■ Work task:
Some entries follow. Reproduce exactly the lines starting at the one with "(request [Some 10;" and stopping after the one with "rewrite H0 in Hlen.".

■ Dataset extract:
(** [test_database] never raises: it always answers with a report whose
    [backend] says running.  Without a database handle the report is the
    initial one with the not-initialized text, and the store is not
    touched.  With a handle the status is [Connected]; if the listing
    succeeds, [collections] holds its first 10 names and the database is
    reported working; if the listing raises, [collections] stays empty and
    the text of the exception is quoted cut to its first 80 characters.
    In every case at most 10 collections are named. *)
Theorem test_database_always_reports (db : option Handle) (store : DB) :
  exists report store',
    test_database exc_str getenv name_of list_collection_names db store =
      (inr report, store') /\
    backend report = "✅ Running" /\
    (List.length (collections report) <= 10)%nat /\
    match db with
    | None =>
        store' = store /\
        report = {| backend := "✅ Running";
                    database := "⚠️ Available but not initialized";
                    database_url := None; database_name := None;
                    connection_status := "Not Connected"; collections := [] |}
    | Some h =>
        connection_status report = "Connected" /\
        database_url report =
          Some (if truthy (getenv "DATABASE_URL") then "✅ Set" else "❌ Not Set") /\
        database_name report =
          Some (match name_of h with Some n => n | None => "❌ Unknown" end) /\
        match list_collection_names h store with
        | (inr names, after) =>
            store' = after /\
            collections report = firstn 10 names /\
            database report = "✅ Connected & Working"
        | (inl e, after) =>
            store' = after /\
            collections report = [] /\
            exists quoted rest,
              database report = "⚠️ Connected but Error: " ++ quoted /\
              exc_str e = quoted ++ rest /\
              str_len quoted = Nat.min 80 (str_len (exc_str e))
        end
    end.
Proof.
  unfold test_database, try_except, bind, assign, on_store.
  destruct db as [h |]; cbn [fst snd].
  - destruct (list_collection_names h store) as [[e | names] after] eqn:E;
      cbn [fst snd].
    + do 2 eexists. split; [reflexivity |]. cbn.
      repeat split; try lia.
      destruct (str_take_prefix 80 (exc_str e)) as [rest Hrest].
      exists (str_take 80 (exc_str e)), rest.
      repeat split; [exact Hrest | apply str_take_len].
    + do 2 eexists. split; [reflexivity |]. cbn [backend collections
        connection_status database_url database_name database
        set_database set_collections set_connection_status
        set_database_name set_database_url].
      repeat split. rewrite length_firstn. lia.
  - do 2 eexists. split; [reflexivity |]. cbn. repeat split; lia.
Qed.

End DatabaseCheckFacts.

(** ** The forecast does not depend on the store *)

(** The number a request is answered with, or the exception it ends in,
    is the same whatever the store holds and whatever the persistence
    collaborator does: the computation has no hidden state. *)
Theorem forecast_ignores_store {F : Type} {PF : PyFloat F}
    {DB1 Id1 DB2 Id2 : Type}
    (cd1 : string -> @Prediction F -> Py DB1 Id1)
    (cd2 : string -> @Prediction F -> Py DB2 Id2)
    (req : @PredictRequest F) (db1 : DB1) (db2 : DB2) :
  forecast cd1 req db1 = forecast cd2 req db2.
Proof.
  destruct (predict_shape req) as [(e & _ & Hrun) | (pv & Hrun)].
  - unfold forecast. rewrite !Hrun. reflexivity.
  - rewrite (forecast_save_and_respond cd1 req db1 _ _ _ _ (Hrun _ _ cd1 db1)).
    rewrite (forecast_save_and_respond cd2 req db2 _ _ _ _ (Hrun _ _ cd2 db2)).
    reflexivity.
Qed.

(** ** The further theorems at concrete inputs *)

#[export] Instance mongo_value_laws : @PyValueLaws MongoValue mongo_value.
Proof. split; reflexivity. Qed.

Section FurtherInstances.

Example list_sales_on_a_sample :
  list_sales sample_exc_str (fixed_documents [sample_sale; sample_profile]) (Some 1) tt =
  (inr [[("_id", MStr "65f1c0ffee0123456789abcd");
         ("date", MStr "2024-03-09");
         ("revenue", MInt 125000);
         ("note", MNull)]], tt).
Proof. reflexivity. Qed.

Example list_sales_when_the_store_is_down :
  list_sales sample_exc_str unavailable_documents (Some 100) tt =
  (inl (HTTPException 500 "Database not available"), tt).
Proof. reflexivity. Qed.

Example test_database_when_listing_fails :
  test_database sample_exc_str (fun _ => Some "mongodb://localhost") (fun _ : unit => Some "umkm")
    (fun _ => raise (OtherException "ñandú is down")) (Some tt) tt =
  (inr {| backend := "✅ Running";
          database := "⚠️ Connected but Error: ñandú is down";
          database_url := Some "✅ Set";
          database_name := Some "umkm";
          connection_status := "Connected";
          collections := [] |}, tt).
Proof. reflexivity. Qed.

Example str_take_counts_characters :
  str_take 3 "ñandú" = "ñan" /\ str_len "ñandú" = 5%nat /\ String.length "ñandú" = 7%nat.
Proof. repeat split. Qed.

Lemma method_is_case_insensitive_witness :
  (predict recording_create sample_sma_window100 [] = (inl unknown_method, []) <->
   ~ In "SMA"
       ["sma"; "smA"; "sMa"; "sMA"; "Sma"; "SmA"; "SMa"; "SMA";
        "ema"; "emA"; "eMa"; "eMA"; "Ema"; "EmA"; "EMa"; "EMA"])
  /\ predict recording_create sample_sma_window100 [] =
     predict recording_create
       (request [Some 10; Some 20; Some 30]%float "sma" 100 None) [].
Proof.
  exact (method_is_case_insensitive recording_create sample_sma_window100 []
           (le_S 2 2 (le_n 2))).
Defined.

Lemma list_sales_leaves_no_date_witness :
  Forall
    (fun d' =>
       (forall v, dict_get "_id" d' = Some v ->
                  (exists s, v = str_value s) /\ is_date v = false) /\
       (forall v, dict_get "date" d' = Some v -> is_date v = false))
    [isoformat_date (stringify_id sample_sale)].
Proof.
  exact (list_sales_leaves_no_date sample_exc_str (fixed_documents [sample_sale])
           (Some 100) tt eq_refl).
Defined.

Lemma list_sales_rewriting_is_idempotent_witness :
  list_sales sample_exc_str
    (fixed_documents [isoformat_date (stringify_id sample_sale)]) None tt =
  (inr [isoformat_date (stringify_id sample_sale)], tt).
Proof.
  exact (list_sales_rewriting_is_idempotent sample_exc_str
           (fixed_documents [sample_sale]) (Some 100) tt
           (fixed_documents [isoformat_date (stringify_id sample_sale)]) None tt
           eq_refl eq_refl).
Defined.

End FurtherInstances.
(** X10: an entry that has arguments and declares no count, or the count 0,
    can match only the call without arguments, and only when its schema
    accepts what it is then given: [undefined] for a single-value entry,
    the empty list for a tuple or an array entry. *)
Theorem uncounted_entry_matches_only_the_empty_call :
  forall (World : Type) (o : OverloadEntry World) (args : list value)
         (row : OverloadParsedInputRow World),
    classify (entry_schema o) <> no_params ->
    declared_count (entry_minArgs o) = 0%Z ->
    phase2 args (phase1 args o) = Ok row ->
    succeeded row = true ->
    args = [] /\
    Zod._parse (entry_schema o)
      (validated_input (classify (entry_schema o)) [])
    = Ok (Zod.VALID (validated_input (classify (entry_schema o)) [])).
Proof.
  intros World o args row Hc H0 E Hs.
  destruct (succeeded_row_accepted _ _ _ Hc E Hs) as [[Hlen Hp] _].
  rewrite H0 in Hlen.
  destruct args as [|a args]; [|discriminate Hlen].
  split; [reflexivity | exact Hp].
Qed.

Lemma uncounted_entry_witness :
  @nil value = [] /\
  Zod._parse Zod.ZodAny VUndefined = Ok (Zod.VALID VUndefined).
Proof.
  refine (uncounted_entry_matches_only_the_empty_call Log
            (mkEntry Zod.ZodAny (recording "H") None) [] _ _ eq_refl
            eq_refl eq_refl).
  vm_compute. discriminate.
Defined.

Lemma no_success_no_head_nil {World : Type}
  (rows : list (OverloadParsedInputRow World)) :
  Forall (fun row => succeeded row = false) rows ->
  List.filter succeeded rows = [].
Proof.
  induction 1 as [|r rows Hr _ IH]; simpl.
  - reflexivity.
  - rewrite Hr. exact IH.
Qed.


(** The rows of a list none of whose entries accepts the call. *)
Lemma rejected_rows_fail {World : Type} (ovs : Overloads World)
  (args : list value) (rows : list (OverloadParsedInputRow World)) :
  Forall (fun p => classify (entry_schema p) <> no_params) ovs ->
  Forall (fun p => ~ accepts p args) ovs ->
  validate ovs args = Ok rows ->
  Forall (fun row => succeeded row = false) rows.
Proof.
  intros Hwf Hrej Hv. apply validate_Forall2 in Hv.
  induction Hv as [|o row ovs rows Eor _ IH].
  - constructor.
  - inversion Hwf as [|? ? Hc Hwf']; subst.
    inversion Hrej as [|? ? Hno Hrej']; subst.
    constructor; [|apply IH; assumption].
    destruct (succeeded row) eqn:Hs; [|reflexivity].
    exfalso. apply Hno.
    apply (succeeded_row_accepted _ _ _ Hc Eor Hs).
Qed.



(** X4: with no entry classified no-arguments and no check that throws, a
    call that no entry accepts goes to the original method, with the
    call's [this] and arguments. *)
Theorem call_no_entry_accepts_goes_to_the_original :
  forall (World : Type) (ovs : Overloads World) (target : value)
         (originalMethod : func World) (this : value) (args : list value),
    Forall (fun p => classify (entry_schema p) <> no_params /\
                     checks_return (entry_schema p)) ovs ->
    Forall (fun p => ~ accepts p args) ovs ->
    dispatch ovs target originalMethod this args =
    Ok (Invoke originalMethod this args).
Proof.
  intros World ovs target originalMethod this args Hwf Hrej.
  destruct (validate_returns ovs args Hwf) as [rows Hv].
  assert (Hfail : Forall (fun r => succeeded r = false) rows).
  { apply (rejected_rows_fail ovs args rows); [|exact Hrej | exact Hv].
    apply (Forall_impl _ (fun p H => proj1 H) Hwf). }
  unfold dispatch, parsed. rewrite Hv. simpl.
  rewrite (no_success_no_head_nil _ Hfail). reflexivity.
Qed.

Lemma no_entry_accepts_witness :
  dispatch
    [mkEntry Zod.ZodNumber (recording "H0") (Some (Num 1));
     mkEntry string_number_tuple (recording "H1") (Some (Num 2))]
    prototype (recording "original") instance [VString "x"]
  = Ok (Invoke (recording "original") instance [VString "x"]).
Proof.
  refine (call_no_entry_accepts_goes_to_the_original Log
            [mkEntry Zod.ZodNumber (recording "H0") (Some (Num 1));
             mkEntry string_number_tuple (recording "H1") (Some (Num 2))]
            prototype (recording "original") instance [VString "x"] _ _).
  - repeat constructor; discriminate.
  - constructor; [|constructor; [|constructor]].
    + intros [_ Hp]. discriminate Hp.
    + intros [Hlen _]. discriminate Hlen.
Defined.

(* ================================================================== *)
(** * Properties of the error message                                 *)
(* ================================================================== *)

Lemma trimStart_first (s : string) (c : ascii) :
  first_char (trimStart s) = Some c -> is_white_space c = false.
Proof.
  induction s as [|a rest IH]; simpl; [discriminate|].
  destruct (is_white_space a) eqn:Ea; [exact IH|].
  simpl. intros E. injection E as <-. exact Ea.
Qed.

Lemma trimEnd_first (s : string) (c : ascii) :
  first_char (trimEnd s) = Some c -> first_char s = Some c.
Proof.
  destruct s as [|a rest]; simpl; [discriminate|].
  destruct (trimEnd rest); [destruct (is_white_space a)|];
    simpl; intros E; try discriminate E; exact E.
Qed.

■ Answer to this task:
       (request [Some 10; Some 20; Some 30]%float "sma" 100 None) [].
Proof.
  exact (method_is_case_insensitive recording_create sample_sma_window100 []
           (le_S 2 2 (le_n 2))).
Defined.

Lemma list_sales_leaves_no_date_witness :
  Forall
    (fun d' =>
       (forall v, dict_get "_id" d' = Some v ->
                  (exists s, v = str_value s) /\ is_date v = false) /\
       (forall v, dict_get "date" d' = Some v -> is_date v = false))
    [isoformat_date (stringify_id sample_sale)].
Proof.
  exact (list_sales_leaves_no_date sample_exc_str (fixed_documents [sample_sale])
           (Some 100) tt eq_refl).
Defined.

Lemma list_sales_rewriting_is_idempotent_witness :
  list_sales sample_exc_str
    (fixed_documents [isoformat_date (stringify_id sample_sale)]) None tt =
  (inr [isoformat_date (stringify_id sample_sale)], tt).
Proof.
  exact (list_sales_rewriting_is_idempotent sample_exc_str
           (fixed_documents [sample_sale]) (Some 100) tt
           (fixed_documents [isoformat_date (stringify_id sample_sale)]) None tt
           eq_refl eq_refl).
Defined.

End FurtherInstances.
(** X10: an entry that has arguments and declares no count, or the count 0,
    can match only the call without arguments, and only when its schema
    accepts what it is then given: [undefined] for a single-value entry,
    the empty list for a tuple or an array entry. *)
Theorem uncounted_entry_matches_only_the_empty_call :
  forall (World : Type) (o : OverloadEntry World) (args : list value)
         (row : OverloadParsedInputRow World),
    classify (entry_schema o) <> no_params ->
    declared_count (entry_minArgs o) = 0%Z ->
    phase2 args (phase1 args o) = Ok row ->
    succeeded row = true ->
    args = [] /\
    Zod._parse (entry_schema o)
      (validated_input (classify (entry_schema o)) [])
    = Ok (Zod.VALID (validated_input (classify (entry_schema o)) [])).
Proof.
  intros World o args row Hc H0 E Hs.
  destruct (succeeded_row_accepted _ _ _ Hc E Hs) as [[Hlen Hp] _].
  rewrite H0 in Hlen.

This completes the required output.